> _INFORMATION GIVEN_:

(* ===== verification/Fence.v ===== *)
(** * Fences (rknpu_fence.c)

    The fence context of the device, the numbers of its fences, and what becomes
    of a fence: the completion of its job signals it (Job.v), the abort does not.
    All cores share one context, whose users may take the order of the numbers
    for the order of completion: the last part shows where they are wrong. *)

From S2P Require Import Prelude Config Domain Device Reset Job Batch Commit JobFaults.

(** ** The context *)

(** struct rknpu_fence_context. *)
Record rknpu_fence_context := { fc_context : Z; fc_seqno : Z }.

(** The driver and the timeline name of a fence. *)
Definition DRIVER_NAME : string := "rknpu".
Definition rknpu_fence_get_name : string := DRIVER_NAME.

(** [context] is the answer of dma_fence_context_alloc; [fence_ctx] is
    rknpu_dev->fence_ctx, which a failure leaves. *)
Definition rknpu_fence_context_alloc (devm_kzalloc_ok : bool) (context : Z)
    (fence_ctx : option rknpu_fence_context) : Z * option rknpu_fence_context :=
  if negb devm_kzalloc_ok then (-ENOMEM, fence_ctx)
  else (0, Some {| fc_context := u32 context; fc_seqno := 0 |}).

(** The context as the scheduler's state has it. *)
Definition with_context (c : rknpu_fence_context) (d : rknpu_device) : rknpu_device :=
  d <| fence_seqno := fc_seqno c |>.

(** ** Numbers *)

(** Every fence has a number that was given out, and no two have the same. *)
Record seqnos_ok (d : rknpu_device) : Prop := {
  sq_range : forall f x, fences d !! f = Some x -> 1 <= f_seqno x <= fence_seqno d;
  sq_inj : forall f g x y, fences d !! f = Some x -> fences d !! g = Some y -> f_seqno x = f_seqno y -> f = g;
  sq_addr : forall f, next_addr d <= f -> fences d !! f = None;
}.

Lemma context_seqnos (ctx : rknpu_fence_context) (d : rknpu_device) :
  fences d = ∅ -> seqnos_ok (with_context ctx d).
Proof. intros H. split; cbn; rewrite H; intros *; by rewrite ?lookup_empty. Qed.

(** A new fence is not signalled, belongs to the job alone, and has the next
    number; the others keep theirs.  The numbers are distinct until they wrap. *)
Theorem fence_alloc_numbers (ok : bool) (p : Z) (j : rknpu_job) (d : rknpu_device) :
  jobs d !! p = Some j -> seqnos_ok d -> 0 <= fence_seqno d < 2 ^ 32 - 1 ->
  exists r d', rknpu_fence_alloc ok p d = Ret r d' /\ seqnos_ok d' /\
    if ok then r = 0 /\ fence_seqno d' = fence_seqno d + 1 /\
      jobs d' !! p = Some (j <| j_fence := Some (next_addr d) |>) /\
      fences d' = <[next_addr d := {| f_seqno := fence_seqno d + 1; f_refcount := 1; f_signaled := false |}]> (fences d)
    else r = -ENOMEM /\ d' = d.
Proof.
  intros Hj [S1 S2 S3] Hn. unfold rknpu_fence_alloc. destruct ok; cbn [negb]; [|by exists (-ENOMEM), d].
  unfold new_addr, mod_job, get_job, bind, gets, modify, lookup_or, ret. cbn. rewrite Hj.
  eexists 0, _. split; [done|]. rewrite u32_small by lia.
  pose proof (S3 (next_addr d) ltac:(lia)) as Hnew.
  split; [|split; [done|]; split; [done|]; split; [by apply lookup_insert_eq | done]].
  split; cbn.
  - intros f x. rewrite lookup_insert_Some. intros [[_ <-]|[_ H]]; cbn; [lia|]. specialize (S1 _ _ H). lia.
  - intros f g x y. rewrite !lookup_insert_Some. intros [[<- <-]|[N1 H1]] [[<- <-]|[N2 H2]] E; cbn in E.
    + done.
    + specialize (S1 _ _ H2). lia.
    + specialize (S1 _ _ H1). lia.
    + by apply (S2 f g x y).
  - intros f Hf. rewrite lookup_insert_ne by lia. apply S3. lia.
Qed.

(** ** The fence of an aborted job *)

(** Fence [f] is [x]. *)
Definition fence_kept (f : Z) (x : dma_fence) : around := fun _ m => m !! f = Some x.

(** C39: An abort does not signal the fence of its job.  Whoever else has
    a reference, as the sync file of the submission does, keeps a fence that was
    not signalled, and the job that could have done it is gone. *)
Theorem abort_leaves_fence_unsignalled {iommu : IommuDomain} (k : iommu_kernel) (p f : Z)
    (j : rknpu_job) (x : dma_fence) (d d' : rknpu_device) :
  jobs d !! p = Some j -> j_fence j = Some f -> fences d !! f = Some x -> 1 < f_refcount x ->
  rknpu_job_abort k id p d = Ret tt d' ->
  jobs d' !! p = None /\ fences d' !! f = Some (x <| f_refcount ::= Z.pred |>).
Proof.
  intros Hj Hf Hx Hr Hrun.
  assert (Hput : forall (sub : per_core rknpu_subcore_data) m, fence_kept f x sub m ->
    match j_fence j with
    | Some g => forall y, m !! g = Some y -> fence_kept f (x <| f_refcount ::= Z.pred |>) sub (fence_put g y m)
    | None => fence_kept f (x <| f_refcount ::= Z.pred |>) sub m
    end).
  { rewrite Hf. intros sub m Hm y Hy. unfold fence_kept, fence_put in *. rewrite Hm in Hy. injection Hy as <-.
    rewrite (proj2 (Z.eqb_neq _ _)) by lia. apply lookup_insert_eq. }
  pose proof (wp_abort_dangling k p j (fence_kept f x) _ (fun _ _ _ _ H _ _ => H) Hput d (conj Hj Hx)) as Hwp.
  by apply (wp_total _ _ _ _ _ _ Hwp) in Hrun.
Qed.

(** ** One context for all the cores

    Job A runs on core 0, job B on core 1, both with an out-fence; B has A's
    fence as its in-fence. *)

Definition two_core_args (flags mask : Z) : rknpu_submit :=
  example_args (RKNPU_JOB_PC + RKNPU_JOB_NONBLOCK + RKNPU_JOB_FENCE_OUT + flags) mask 3.
Definition two_core_dev : rknpu_device :=
  (example_job_dev rk3588_rknpu_config RKNPU_JOB_PC 1 3)
    <| jobs := ∅ |>
    <| args_mem := {[ 1 := two_core_args 0 1; 2 := two_core_args RKNPU_JOB_FENCE_IN 2 ]} |>
    <| reg_value := fun _ _ => 0x300 |> <| next_addr := 3 |>.
Definition two_core_env (in_fence : option (bool * Z)) : submit_env :=
  {| e_job_ok := true; e_args_ok := true; e_in_fence := in_fence; e_fence_ok := true; e_fd := 3;
     e_sync_file_ok := true; e_waits := []; e_scheduled := id; e_abort_sleep := id |}.

(** A is submitted, then B; the wait for B's in-fence would be interrupted. *)
Definition two_core_run : M (Z * Z) :=
  let submit := rknpu_submit_job (iommu := iommu_domain_stub) (example_kernel 0) in
  let! ra := submit (two_core_env None) 1 true in
  let! rb := submit (two_core_env (Some (true, -EINTR))) 2 true in
  ret (ra, rb).

(** The fences by number, with whether they are signalled. *)
Definition fence_states (d : rknpu_device) : list (Z * bool) :=
  (fun kx => (f_seqno kx.2, f_signaled kx.2)) <$> map_to_list (fences d).

Definition two_core_check : bool :=
  match two_core_run two_core_dev with
  | Ret (ra, rb) d =>
      (ra =? 0) && (rb =? 0) && bool_decide (s_job (subcore_datas d 0) = Some 3) &&
      bool_decide (s_job (subcore_datas d 1) = Some 6) &&
      bool_decide (fence_states d = [(1, false); (2, false)]) &&
      (match rknpu_irq_handler (iommu := iommu_domain_stub) 1 d with
       | Ret _ d' => bool_decide (fence_states d' = [(1, false); (2, true)])
       | _ => false
       end)
  | _ => false
  end.

(** An in-fence of the driver's own context is not waited for, although
    the cores run side by side: B is started on core 1 while A, whose fence it
    was to wait for, is running on core 0; and when core 1 is done first, the
    fence with the later number is signalled before the earlier one. *)
Theorem second_core_overtakes_in_fence :
  exists d d', two_core_run two_core_dev = Ret (0, 0) d /\
    s_job (subcore_datas d 0) = Some 3 /\ s_job (subcore_datas d 1) = Some 6 /\
    fence_states d = [(1, false); (2, false)] /\
    rknpu_irq_handler (iommu := iommu_domain_stub) 1 d = Ret tt d' /\
    fence_states d' = [(1, false); (2, true)].
Proof.
  assert (two_core_check = true) as Hrun by (vm_compute; reflexivity). unfold two_core_check in Hrun.
  destruct (two_core_run two_core_dev) as [[ra rb] d| |] eqn:H; [|discriminate Hrun..].
  destruct (rknpu_irq_handler (iommu := iommu_domain_stub) 1 d) as [[] d'| |] eqn:H';
    [|by rewrite andb_false_r in Hrun..].
  rewrite !andb_true_iff, !bool_decide_eq_true, !Z.eqb_eq in Hrun. destruct Hrun as [[[[[-> ->] R1] R2] R3] R4].
  exists d, d'. exact (conj eq_refl (conj R1 (conj R2 (conj R3 (conj H' R4))))).
Qed.

(** *** Witnesses *)

Lemma fence_alloc_numbers_witness :
  let ctx := {| fc_context := 1; fc_seqno := 0 |} in
  let d := with_context ctx (example_job_dev rk3588_rknpu_config RKNPU_JOB_PC 1 3) in
  rknpu_fence_context_alloc true 1 None = (0, Some ctx) /\
  exists r d', rknpu_fence_alloc true 10 d = Ret r d' /\ r = 0 /\ fence_states d' = [(1, false)].
Proof.
  intros ctx d. split; [done|].
  destruct (fence_alloc_numbers true 10
    ((new_job 20 (example_args RKNPU_JOB_PC 1 3) 500) <| j_use_drm_gem := true |>) d)
    as (r & d' & H1 & H2 & H3 & _ & _ & H4); [reflexivity | by apply context_seqnos | done |].
  exists r, d'. split; [exact H1|]. split; [exact H3|]. unfold fence_states. rewrite H4. reflexivity.
Defined.

(** The job of [timed_out_dev], with an out-fence that a sync file shares. *)
Definition fenced_dev : rknpu_device :=
  timed_out_dev <| jobs := {[ 10 := timed_out_job <| j_fence := Some 30 |> ]} |>
    <| fences := {[ 30 := {| f_seqno := 1; f_refcount := 2; f_signaled := false |} ]} |>.

Lemma abort_leaves_fence_unsignalled_witness :
  exists d', rknpu_job_abort (iommu := iommu_domain_stub) (example_kernel 0) id 10 fenced_dev = Ret tt d' /\
    jobs d' !! 10 = None /\ fences d' !! 30 = Some {| f_seqno := 1; f_refcount := 1; f_signaled := false |}.
Proof.
  assert (match rknpu_job_abort (iommu := iommu_domain_stub) (example_kernel 0) id 10 fenced_dev with
          | Ret _ _ => true | _ => false end = true) as Hret by (vm_compute; reflexivity).
  destruct (rknpu_job_abort (iommu := iommu_domain_stub) (example_kernel 0) id 10 fenced_dev)
    as [[] d'| |] eqn:H; [|discriminate Hret..].
  exists d'. split; [reflexivity|].
  apply (abort_leaves_fence_unsignalled (iommu := iommu_domain_stub) (example_kernel 0) 10 30 (timed_out_job <| j_fence := Some 30 |>)
    {| f_seqno := 1; f_refcount := 2; f_signaled := false |} fenced_dev d');
    [reflexivity | reflexivity | reflexivity | reflexivity | exact H].
Defined.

> _TO DO_:
Send back exactly the lines of the listing above starting at the one with "Definition two_core_env (in_fence" and ending at the one with "Definition fence_states (d", inclusive, and no others.

> _SOLUTION TO THE PROBLEM_:
Definition two_core_env (in_fence : option (bool * Z)) : submit_env :=
  {| e_job_ok := true; e_args_ok := true; e_in_fence := in_fence; e_fence_ok := true; e_fd := 3;
     e_sync_file_ok := true; e_waits := []; e_scheduled := id; e_abort_sleep := id |}.

(** A is submitted, then B; the wait for B's in-fence would be interrupted. *)
Definition two_core_run : M (Z * Z) :=
  let submit := rknpu_submit_job (iommu := iommu_domain_stub) (example_kernel 0) in
  let! ra := submit (two_core_env None) 1 true in
  let! rb := submit (two_core_env (Some (true, -EINTR))) 2 true in
  ret (ra, rb).

(** The fences by number, with whether they are signalled. *)
Definition fence_states (d : rknpu_device) : list (Z * bool) :=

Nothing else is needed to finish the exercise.